▶ _Supplied data_
((

(* ===== verification/Fjall.v ===== *)
(** The fjall metadata backend (metastore/stores/fjall.rs and
    stores/fjall/tree.rs): [FjallStore], [FjallTransaction] and [FjallTree]
    over the third-party [fjall] database, which is a parameter.

    [Fjall] has the calls the backend makes and [FjallLaws] what the backend
    relies on: point reads and ordered range reads of the committed pairs, a
    write transaction whose writes overlay them and are applied together by
    its commit.  Every call may fail.  The backend is proved to implement the
    [Store] interface; [MemFjall] is a concrete database, with a list of
    outcomes that lets any call fail. *)

From S2P Require Import Prelude Bytes Externals BlockIds Codec Records StoreHeader MetaStore Disk.
From Stdlib Require Import Strings.Byte.
Local Open Scope Z_scope.
#[local] Set Warnings "-clear-no-such-hyp".

(* ------------------------------------------------------------------ *)
(** * The third-party database *)

Inductive PersistMode : Type := ModeBuffer | ModeSyncAll.

(** [SingleWriterTxDatabase] ([DB]), [SingleWriterTxKeyspace] (named) and
    [SingleWriterWriteTx] ([WT]). *)
Class Fjall (DB WT : Type) := {
  fj_keyspace : bytes -> M DB unit unit;
  fj_keyspace_exists : bytes -> DB -> bool;
  fj_list_keyspace_names : DB -> list bytes;
  fj_delete_keyspace : bytes -> M DB unit unit;
  fj_persist : PersistMode -> M DB unit unit;
  fj_insert : bytes -> bytes -> bytes -> M DB unit unit;
  fj_remove : bytes -> bytes -> M DB unit unit;
  fj_contains_key : bytes -> bytes -> M DB unit bool;
  fj_get : bytes -> bytes -> M DB unit (option bytes);
  fj_len : bytes -> M DB unit Z;
  (** [read_tx().range(from..).next()], decoded *)
  fj_range_next : bytes -> bytes -> M DB unit (option (bytes * bytes));
  (** [read_tx().range(..below).next_back()], decoded; [None] is no bound *)
  fj_range_prev : bytes -> option bytes -> M DB unit (option (bytes * bytes));
  fj_write_tx : DB -> WT;
  fj_tx_get : bytes -> bytes -> WT -> M DB unit (option bytes);
  fj_tx_insert : bytes -> bytes -> bytes -> WT -> WT;
  fj_tx_remove : bytes -> bytes -> WT -> WT;
  fj_tx_commit : WT -> M DB unit unit;
  fj_tx_rollback : WT -> DB -> DB
}.

Class FjallView (DB WT : Type) := {
  fkv : DB -> kvmap;
  wt_apply : WT -> kvmap -> kvmap
}.

(** A key at or above [from] of keyspace [ks], and the least such key. *)
Definition least_from (m : kvmap) (ks from k : bytes) : Prop :=
  is_Some (m !! (ks, k)) /\ bytes_ltb k from = false /\
  forall k', is_Some (m !! (ks, k')) -> bytes_ltb k' from = false -> bytes_ltb k' k = false.

Class FjallLaws (DB WT : Type) `{Fjall DB WT, FjallView DB WT} : Prop := {
  fj_keyspace_spec n db : wp (fj_keyspace n) db (fun _ db' => fkv db' = fkv db);
  fj_list_keyspace_names_spec db :
    NoDup (fj_list_keyspace_names db) /\
    forall n k, is_Some (fkv db !! (n, k)) -> n ∈ fj_list_keyspace_names db;
  fj_delete_keyspace_spec n db : wp (fj_delete_keyspace n) db (fun r db' =>
    match r with
    | Ok _ => fkv db' = drop_tree (fkv db) n
    | Err _ => fkv db' = drop_tree (fkv db) n \/ fkv db' = fkv db end);
  fj_persist_spec p db : wp (fj_persist p) db (fun _ db' => fkv db' = fkv db);
  fj_insert_spec n k v db : wp (fj_insert n k v) db (fun r db' =>
    match r with
    | Ok _ => fkv db' = <[(n, k) := v]> (fkv db)
    | Err _ => fkv db' = <[(n, k) := v]> (fkv db) \/ fkv db' = fkv db end);
  fj_remove_spec n k db : wp (fj_remove n k) db (fun r db' =>
    match r with
    | Ok _ => fkv db' = delete (n, k) (fkv db)
    | Err _ => fkv db' = delete (n, k) (fkv db) \/ fkv db' = fkv db end);
  fj_contains_key_spec n k db : wp (fj_contains_key n k) db (fun r db' =>
    fkv db' = fkv db /\
    match r with Ok b => b = bool_decide (is_Some (fkv db !! (n, k))) | Err _ => True end);
  fj_get_spec n k db : wp (fj_get n k) db (fun r db' =>
    fkv db' = fkv db /\ match r with Ok v => v = fkv db !! (n, k) | Err _ => True end);
  fj_range_next_spec n from db : wp (fj_range_next n from) db (fun r db' =>
    fkv db' = fkv db /\
    match r with
    | Ok (Some (k, v)) => least_from (fkv db) n from k /\ fkv db !! (n, k) = Some v
    | Ok None => forall k, ~ least_from (fkv db) n from k
    | Err _ => True
    end);
  fj_range_prev_spec n c db : wp (fj_range_prev n c) db (fun r db' =>
    fkv db' = fkv db /\
    match r with
    | Ok (Some (k, v)) => prev_key (fkv db) n c k /\ fkv db !! (n, k) = Some v
    | Ok None => forall k, ~ prev_key (fkv db) n c k
    | Err _ => True
    end);
  fj_len_spec n db : wp (fj_len n) db (fun r db' =>
    fkv db' = fkv db /\ match r with Ok k => k = Z.of_nat (tree_size (fkv db) n) | Err _ => True end);
  fj_write_tx_spec db m : wt_apply (fj_write_tx db) m = m;
  fj_tx_get_spec n k wt db : wp (fj_tx_get n k wt) db (fun r db' =>
    fkv db' = fkv db /\
    match r with Ok v => v = wt_apply wt (fkv db) !! (n, k) | Err _ => True end);
  fj_tx_insert_spec n k v wt m : wt_apply (fj_tx_insert n k v wt) m = <[(n, k) := v]> (wt_apply wt m);
  fj_tx_remove_spec n k wt m : wt_apply (fj_tx_remove n k wt) m = delete (n, k) (wt_apply wt m);
  fj_tx_commit_spec wt db : wp (fj_tx_commit wt) db (fun r db' =>
    match r with
    | Ok _ => fkv db' = wt_apply wt (fkv db)
    | Err _ => fkv db' = wt_apply wt (fkv db) \/ fkv db' = fkv db end);
  fj_tx_rollback_spec wt db : fkv (fj_tx_rollback wt db) = fkv db
}.
(* ===== verification/BatchSpecs.v ===== *)
(** The write path's guarantees, part one: what a batch does to the reference
    counts and to the block files (cas/write_path/batch.rs).

    The accounting of one entry and of a transaction's loop over entries is
    shared by the lone close and by the commit station; it is stated for a
    list of entries that may repeat a block. *)

From S2P Require Import Prelude Bytes Externals BlockIds Codec Records StoreHeader MetaStore Disk Placement MetaOps Accounting Engine.
From Stdlib Require Import Strings.Byte.
Local Open Scope Z_scope.
#[local] Set Warnings "-clear-no-such-hyp".

(* ------------------------------------------------------------------ *)
(** * Running a component inside the world *)

Section WorldWp.
Context {S T D : Type}.
Implicit Types w : World S D.

Lemma wp_on_ns {E A} (f : E -> EngErr) (m : M S E A) w Q :
  wp m (w_ns w) (fun r s' =>
    Q (map_err f r) (mkWorld s' (w_shared w) (w_disk w) (w_counters w))) ->
  wp (on_ns f m) w Q.
Proof. unfold wp, on_ns. by destruct (m (w_ns w)). Qed.

Lemma wp_on_shared {E A} (f : E -> EngErr) (m : M S E A) w Q :
  wp m (w_shared w) (fun r s' =>
    Q (map_err f r) (mkWorld (w_ns w) s' (w_disk w) (w_counters w))) ->
  wp (on_shared f m) w Q.
Proof. unfold wp, on_shared. by destruct (m (w_shared w)). Qed.

Lemma wp_on_files {A} (m : M (DiskState D) IoError A) w Q :
  wp m (w_disk w) (fun r ds' =>
    Q (map_err EIo r) (mkWorld (w_ns w) (w_shared w) ds' (w_counters w))) ->
  wp (on_files m) w Q.
Proof. unfold wp, on_files. by destruct (m (w_disk w)). Qed.

Lemma wp_in_tx {A} (m : M T MetaError A) (t : T) Q :
  wp m t (fun r t' => Q (map_err EMeta r) t') -> wp (in_tx m) t Q.
Proof. unfold wp, in_tx. by destruct (m t). Qed.
End WorldWp.

(** [e] is not a panic. *)
Definition no_panic (e : EngErr) : Prop := match e with EPanic _ => False | _ => True end.

(* ------------------------------------------------------------------ *)
(** * Recording entries *)

(** A committed, usable record. *)
Definition live_at (m : kvmap) (i : BlockId) : bool :=
  match block_at m i with Some b => negb (is_degraded b) | None => false end.

Lemma batch_refs_cons e es :
  batch_refs (e :: es) = replicate (be_occurrences e) (be_id e) ++ batch_refs es.
Proof. done. Qed.

Lemma elem_of_batch_refs e es : e ∈ es -> (1 <= be_occurrences e)%nat -> be_id e ∈ batch_refs es.
Proof.
  intros He Ho. unfold batch_refs. apply list_elem_of_In, in_concat.
  exists (replicate (be_occurrences e) (be_id e)). split.
  - apply list_elem_of_In, list_elem_of_fmap. by exists e.
  - destruct (be_occurrences e); [lia|]. by left.
Qed.

Lemma occ_replicate {A} `{EqDecision A} (x y : A) n :
  occ x (replicate n y) = if decide (x = y) then n else 0%nat.
Proof.
  induction n as [|n IH]; simpl; [by destruct (decide _)|]. rewrite IH. by destruct (decide _).
Qed.

Lemma add_refs_app F l k i : add_refs F (l ++ k) i = add_refs (add_refs F l) k i.
Proof. unfold add_refs. rewrite occ_app. lia. Qed.

Section Recording.
Context {S T : Type} `{StoreLaws S T, Blake3, FasterHexLaws}.
Context (h : Hasher) (root : path) (ns : kvmap) (fl : gmap path bytes).
Abbreviation TInv := (fun m F => Inv h root ns m fl F).
(* ===== verification/ObjectSpecs.v ===== *)
(** Guarantees of the operations on whole objects (cas/write_path.rs,
    cas/delete_path.rs, cas/clone_path.rs, cas/fs.rs): overwrite, delete,
    clone by reference and read, against the accounting invariant, and the
    bucket's usage counter. *)

From S2P Require Import Prelude Bytes Externals BlockIds Codec Records StoreHeader MetaStore Disk Placement MetaOps Accounting Engine BatchSpecs WriteSpecs.
From Stdlib Require Import Strings.Byte.
Local Open Scope Z_scope.
#[local] Set Warnings "-clear-no-such-hyp".

(* ------------------------------------------------------------------ *)
(** * The usage counter *)

(** What [add_bucket_usage] reads: an absent counter is zero. *)
Definition usage_read (m : kvmap) (bucket : bytes) : result MetaError Z :=
  match m !! (DEFAULT_USAGE_TREE, bucket) with Some raw => decode_usage raw | None => Ok 0 end.

Definition size_weight (bucket : bytes) (k : tree * bytes) (raw : bytes) : nat :=
  if decide (k.1 = bucket) then
    match Object_try_from raw with Ok o => Z.to_nat (o_size o) | Err _ => 0 end
  else 0.

(** The logical bytes of the objects in a bucket. *)
Definition stored_bytes (m : kvmap) (bucket : bytes) : nat := msum (size_weight bucket) m.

))

▶ _Exercise instructions_
In the entries above, which lines hold the word "MetaError"? Copy them out.

▶ _Exercise result_
Lemma wp_in_tx {A} (m : M T MetaError A) (t : T) Q :
Definition usage_read (m : kvmap) (bucket : bytes) : result MetaError Z :=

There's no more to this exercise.